19  Exercise Solution: Explainable AI (Stroke Thromobolysis Dataset)

The data loaded in this exercise is for seven acute stroke units, and whether a patient receives clost-busting treatment for stroke. There are lots of features, and a description of the features can be found in the file stroke_data_feature_descriptions.csv.

Train a decision tree model to try to predict whether or not a stroke patient receives clot-busting treatment. Use the prompts below to write each section of code.

Run the code below to import the dataset.

import pandas as pd
import numpy as np

# Download data
# (not required if running locally and have previously downloaded data)

download_required = True

if download_required:

    # Download processed data:
    address = 'https://raw.githubusercontent.com/MichaelAllen1966/' + \
                '2004_titanic/master/jupyter_notebooks/data/hsma_stroke.csv'
    data = pd.read_csv(address)

    # Create a data subfolder if one does not already exist
    import os
    data_directory ='./data/'
    if not os.path.exists(data_directory):
        os.makedirs(data_directory)

    # Save data to data subfolder
    data.to_csv(data_directory + 'hsma_stroke.csv', index=False)

# Load data
data = pd.read_csv('data/hsma_stroke.csv')
# Make all data 'float' type
data = data.astype(float)

Import the libraries you may need! What was used last time?

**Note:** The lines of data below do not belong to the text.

(** The same for [print_simplified_report]. *)
Lemma simplified_report_values
    (nfe who : string) (g : Z) (sec : string) (now : string)
    (self self' : FiscalOracle) (inv : SignedInvoice) (tax : simplified_tax) :
  authorize_simplified nfe who g sec now self = (Ok inv, self') ->
  calculate_simplified g sec = Ok tax ->
  rate_bps inv = s_rate_bps tax
  /\ (s_rate_bps tax = 2650 \/ s_rate_bps tax = 1325 \/ s_rate_bps tax = 0)
  /\ s_sector tax = sec
  /\ (forall x,
        In x [ si_gross_amount inv; s_tax_amount tax; s_net_to_seller tax ] ->
        exists s, wei_to_brl x = Ok s).
Proof.
  intros H Htax.
  destruct (authorize_simplified_Ok _ _ _ _ _ _ _ _ H)
    as (tax' & addr & Htax' & _ & U & _ & F & _).
  assert (tax' = tax) by congruence. subst tax'.
  destruct U as (Ug & _).
  destruct F as (_ & _ & Fg & _ & _ & _ & _ & _ & _ & _ & Fb).
  pose proof (calculate_simplified_inv _ _ _ Htax) as E.
  pose proof (sm_net _ _ _ E) as Hn. pose proof (sm_bps _ _ _ E) as Hb.
  apply uint256_small in Ug.
  destruct (calculate_simplified_returns g sec (uint256_below_float_limit g Ug))
    as (tax' & Htax'' & Hrange).
  assert (tax' = tax) by congruence. subst tax'.
  assert (Hbig : 2 ^ 256 * 8 <= 2 ^ 1082) by (vm_compute; discriminate).
  split; [exact Fb|]. split; [rewrite Hb; apply bps_for_cases|].
  split; [exact (sm_sector _ _ _ E)|].
  rewrite Fg. intros x Hx. apply wei_to_brl_returns. cbn [In] in Hx.
  repeat (destruct Hx as [<- | Hx]; [lia|]). contradiction.
Qed.

(* --------------------------------------------------------------------- *)
(** *** X20 *)


(* --------------------------------------------------------------------- *)
(** *** X21 *)


End ReportFacts.



(* ===================================================================== *)
(** ** 12. The command-line run *)
(* ===================================================================== *)

(** One step of a printing computation that goes on to end with [tail]. *)
Lemma out_bind_step {A : Type} (m : out A) (k : A -> out unit)
      (p : list string) (a : A) (tail : list string) (c n : nat) :
  m = (p, Ok a) -> length p = c ->
  (exists front, k a = (front ++ tail, Ok tt) /\ length front = n) ->
  exists front, out_bind m k = (front ++ tail, Ok tt) /\ length front = (c + n)%nat.
Proof.
  intros -> Hc (front & Hk & Hn). exists (p ++ front). cbn [out_bind].
  rewrite Hk. rewrite <- app_assoc. split; [reflexivity|].
  rewrite length_app. lia.
Qed.

Section RunFacts.
Context {lib : EthLib}.

Lemma call_standard_runs
      (nfe who : string) (g : Z) (sec : string) (credits : Z) (now : string)
      (self : FiscalOracle) (addr : bytes) (tax : standard_tax) :
  address_bytes who = Some addr -> uint256 g -> 0 <= credits ->
  calculate_standard g sec credits = Ok tax ->
  exists inv self',
    call (authorize_standard nfe who g sec credits now) self = ([], Ok (inv, self'))
    /\ signatures_issued self' = signatures_issued self + 1
    /\ exists lines, print_standard_report inv tax = (lines, Ok tt)
                     /\ length lines = 22%nat.
Proof.
  intros Ha Ug Hc Htax.
  destruct (authorize_standard_returns nfe who g sec credits now self addr Ha Ug Hc)
    as (inv & self' & H).
  exists inv, self'. unfold call. rewrite H. split; [reflexivity|].
  destruct (authorize_standard_Ok _ _ _ _ _ _ _ _ _ H)
    as (_ & _ & _ & _ & _ & _ & _ & _ & _ & _ & Hcount).
  split; [exact Hcount|].
  destruct (standard_report_values _ _ _ _ _ _ _ _ _ _ H Htax)
    as (_ & _ & _ & _ & Hfmt & (s9 & Hrate)).
  pose proof (calculate_standard_inv _ _ _ _ Htax) as E.
  unfold print_standard_report. rewrite Hrate.
  destruct (authorize_standard_Ok _ _ _ _ _ _ _ _ _ H)
    as (tax' & _ & Htax' & _ & _ & _ & F & _).
  assert (tax' = tax) by congruence. subst tax'.
  destruct F as (_ & _ & Fg & Fc & Fs & Fm & Fo & _).
  pose proof (se_total _ _ _ _ E) as Ht. pose proof (se_net_tax _ _ _ _ E) as Hn.
  pose proof (se_net _ _ _ _ E) as Hs.
  replace (si_cbs_amount inv + si_ibs_state_amount inv + si_ibs_city_amount inv)
    with (total_tax tax) by lia.
  replace (total_tax tax - si_credit_offset inv) with (net_tax tax) by lia.
  replace (si_gross_amount inv - net_tax tax) with (net_to_seller tax) by lia.
  destruct (Hfmt (si_gross_amount inv) ltac:(cbn; auto)) as (s1 & ->).
  destruct (Hfmt (si_cbs_amount inv) ltac:(cbn; auto)) as (s2 & ->).
  destruct (Hfmt (si_ibs_state_amount inv) ltac:(cbn; auto)) as (s3 & ->).
  destruct (Hfmt (si_ibs_city_amount inv) ltac:(cbn; auto)) as (s4 & ->).
  destruct (Hfmt (total_tax tax) ltac:(cbn; auto 10)) as (s5 & ->).
  destruct (Hfmt (si_credit_offset inv) ltac:(cbn; auto 10)) as (s6 & ->).
  destruct (Hfmt (net_tax tax) ltac:(cbn; auto 10)) as (s7 & ->).
  destruct (Hfmt (net_to_seller tax) ltac:(cbn; auto 10)) as (s8 & ->).
  cbn [prints Py.map Py.bind]. eexists. split; reflexivity.
Qed.

Lemma call_simplified_runs
      (nfe who : string) (g : Z) (sec : string) (now : string)
      (self : FiscalOracle) (addr : bytes) (tax : simplified_tax) :
  address_bytes who = Some addr -> uint256 g ->
  calculate_simplified g sec = Ok tax ->
  exists inv self',
    call (authorize_simplified nfe who g sec now) self = ([], Ok (inv, self'))
    /\ signatures_issued self' = signatures_issued self + 1
    /\ exists lines, print_simplified_report inv tax = (lines, Ok tt)
                     /\ length lines = 18%nat.
Proof.
  intros Ha Ug Htax.
  destruct (authorize_simplified_returns nfe who g sec now self addr Ha Ug)
    as (inv & self' & H).
  exists inv, self'. unfold call. rewrite H. split; [reflexivity|].
  destruct (authorize_simplified_Ok _ _ _ _ _ _ _ _ H)
    as (_ & _ & _ & _ & _ & _ & _ & _ & _ & _ & Hcount).
  split; [exact Hcount|].
  destruct (simplified_report_values _ _ _ _ _ _ _ _ _ H Htax)
    as (Hb & Hcases & _ & Hfmt).
  unfold print_simplified_report. rewrite Hb.
  destruct (Hfmt (si_gross_amount inv) ltac:(cbn; auto)) as (s1 & ->).
  destruct (Hfmt (s_tax_amount tax) ltac:(cbn; auto)) as (s2 & ->).
  destruct (Hfmt (s_net_to_seller tax) ltac:(cbn; auto)) as (s3 & ->).
  assert (Hrate : exists rate,
             Py.map (format_2f false) (int_truediv (s_rate_bps tax) 100) = Ok rate).
  { destruct Hcases as [Hc | [Hc | Hc]]; rewrite Hc; eexists; vm_compute; reflexivity. }
  destruct Hrate as (rate & ->).
  cbn [prints Py.map Py.bind]. eexists. split; reflexivity.
Qed.
(** * league-matrix-app: the validate -> transform pipeline

    A shallow embedding of the Go packages [pkg/errors], [internal/repository]
    and [internal/domain], together with the parts of the Go standard library
    they call ([unicode/utf8], [fmt] scanning, [strconv], [strings],
    [errors.Is]), followed by the properties of the pipeline. *)

From Stdlib Require Import ZArith String Ascii List Bool Lia DecimalString.
From Stdlib Require DecimalPos.
From stdpp Require Import base option list strings gmap.

Local Open Scope string_scope.
Local Open Scope list_scope.
Local Open Scope Z_scope.

(** ** Go values *)

(** A Go [string] is a byte sequence: Rocq's [string] of [ascii] bytes.
    [int64] and [rune] values are integers in [Z]. *)
Definition byte (c : ascii) : Z := Z.of_N (N_of_ascii c).

Definition minInt64 : Z := - 2 ^ 63.
Definition maxInt64 : Z := 2 ^ 63 - 1.
Definition maxUint64 : Z := 2 ^ 64 - 1.

(** The outcome of a Go call that returns [(value, error)]: [Ok v] is
    [(v, nil)], [Err e] is [(zero value, e)], and [Panic] is a run-time
    panic (index out of range). *)
Inductive result (E A : Type) : Type :=
| Ok (a : A)
| Err (e : E)
| Panic.
Arguments Ok {E A} a.
Arguments Err {E A} e.
Arguments Panic {E A}.

(** Sequencing stops at the first error or panic; written [x ← r; k]. *)
#[export] Instance result_bind {E} : MBind (result E) := fun A B k r =>
  match r with
  | Ok a => k a
  | Err e => Err e
  | Panic => Panic
  end.

(** ** unicode/utf8 *)
Module utf8.

Definition RuneError : Z := 0xFFFD.
Definition locb : Z := 0x80.
Definition hicb : Z := 0xBF.

(** The information byte of the table [first]: [0xF0] for ASCII, [0xF1] for
    an invalid first byte, otherwise size in the low bits and the index of
    the accept range in the high bits. *)
Definition first (b : Z) : Z :=
  if b <? 0x80 then 0xF0
  else if b <? 0xC2 then 0xF1
  else if b <? 0xE0 then 0x02
  else if b =? 0xE0 then 0x13
  else if b <? 0xED then 0x03
  else if b =? 0xED then 0x23
  else if b <? 0xF0 then 0x03
  else if b =? 0xF0 then 0x34
  else if b <? 0xF4 then 0x04
  else if b =? 0xF4 then 0x44
  else 0xF1.
(* ===== verification/_CoqProject ===== *)
-Q . S2P
Prelude.v
Spot.v
ProofGraph.v
Gtc.v
GtcReduce.v
ProofAut.v
Trace.v
Soundness.v
SoundnessSpec.v
Soundcheck.v
Minimize.v
MinimizeProofs.v
CheckerTheorems.v
Exn.v
ProofNode.v
CyclicProof.v
ProofInvariant.v
ProofQueries.v
ProofSound.v
ProofCopy.v
ProofCompose.v
Descent.v
ProofRule.v
RuleContract.v
Prover.v
CheckProof.v
AnyRoot.v
Parity.v
ProverTheorems.v
AbdRule.v
Abducer.v
VarManager.v
TagPairs.v
SeqTactics.v
SearchTheorems.v
Subst.v
Listset.v
Unification.v
OrdConstraints.v
OrdTheory.v
OrdUnify.v
Uf.v
SymHeap.v
LogicTheorems.v
CHeap.v
HeapLogic.v
AplasStack.v
SchorrWaite.v
Iter.v
Composite.v
BenchTheorems.v
Atomics.v
Queue.v
QueueSpec.v
QueueInv.v
QueueSystem.v
QueueClient.v
QueueTheorems.v
LcSet.v
LcSetSpec.v
LcSetInv.v
LcSetSystem.v
LcSetClient.v
LcSetSolo.v
LcSetTheorems.v
Lemma with_tag_wf v t p : v ∈ vertices p → proof_wf p → proof_wf (with_tag v t p).
Proof.
  intros Hv [Hxs Hl Hvs Hn Htd Hsd Hs Hm Hi Ht Hp].
  split; [done|done|done|done| |done|done| |done| |].
  - simpl. rewrite dom_insert_L. set_solver.
  - split; [simpl; lia|]. intros v' t'. rewrite with_tag_has_tag. simpl.
    intros [[-> ->]|?%Hm]; lia.
  - intros q ?%Ht. eapply quad_ok_impl; [|done]. intros. rewrite with_tag_has_tag. by right.
  - intros q ?%Hp. eapply quad_ok_impl; [|done]. intros. rewrite with_tag_has_tag. by right.
Qed.

Definition with_succ (v1 v2 : Vertex) (p : ProofData) : ProofData :=
  upd_trans_map (λ m, <[v1 := {[v2]} ∪ default ∅ (m !! v1)]> m) p.

Lemma with_succ_has_succ v1 v2 p a b :
  has_succ (with_succ v1 v2 p) a b ↔ (a = v1 ∧ b = v2) ∨ has_succ p a b.
Proof.
  rewrite !has_succ_alt. simpl. rewrite lookup_insert. case_decide; simpl; set_solver.
Qed.

Lemma with_succ_wf v1 v2 p :
  v1 ∈ vertices p → v2 ∈ vertices p → proof_wf p → proof_wf (with_succ v1 v2 p).
Proof.
  intros Hv1 Hv2 [Hxs Hl Hvs Hn Htd Hsd Hs Hm Hi Ht Hp].
  split; [done|done|done|done|done| | |done|done|done|done].
  - simpl. rewrite dom_insert_L. set_solver.
  - intros a b. rewrite with_succ_has_succ. intros [[-> ->]|?%Hs]; done.
Qed.

Lemma with_initial_wf v p :
  v ∈ vertices p → proof_wf p → proof_wf (upd_initial_vertex (λ _, v) p).
Proof. intros Hv []. split; try done. by right. Qed.

Lemma with_trace_pair_wf q p :
  quad_ok p q → proof_wf p → proof_wf (upd_trace_pairs (λ s, {[q]} ∪ s) p).
Proof.
  intros Hq []. split; try done. simpl.
  intros q' [->%elem_of_singleton|Hq']%elem_of_union; [exact Hq|exact (wf_trace0 _ Hq')].
Qed.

What additional libraries might you need to import to try out the different boosted trees?

# Import machine learning methods

from xgboost.sklearn import XGBClassifier

from sklearn.model_selection import train_test_split
from sklearn.tree import plot_tree

import plotly.express as px
import matplotlib.pyplot as plt

from sklearn.metrics import auc, roc_curve, RocCurveDisplay, f1_score, precision_score, \
                            recall_score, confusion_matrix, ConfusionMatrixDisplay, \
                            classification_report
# Additional imports for explainable
from sklearn.inspection import PartialDependenceDisplay, permutation_importance

# Import shap for shapley values
import shap

# JavaScript Important for the interactive charts later on
shap.initjs()
X = data.drop('Clotbuster given',axis=1) # X = all 'data' except the 'survived' column
y = data['Clotbuster given'] # y = 'survived' column from 'data'
X_train, X_test, y_train, y_test = train_test_split(X, y, test_size = 0.25, random_state=42)
model = XGBClassifier(random_state=42)
model = model.fit(X_train,y_train)
# Predict training and test set labels
y_pred_train = model.predict(X_train)
y_pred_test = model.predict(X_test)

accuracy_train = np.mean(y_pred_train == y_train)
accuracy_test = np.mean(y_pred_test == y_test)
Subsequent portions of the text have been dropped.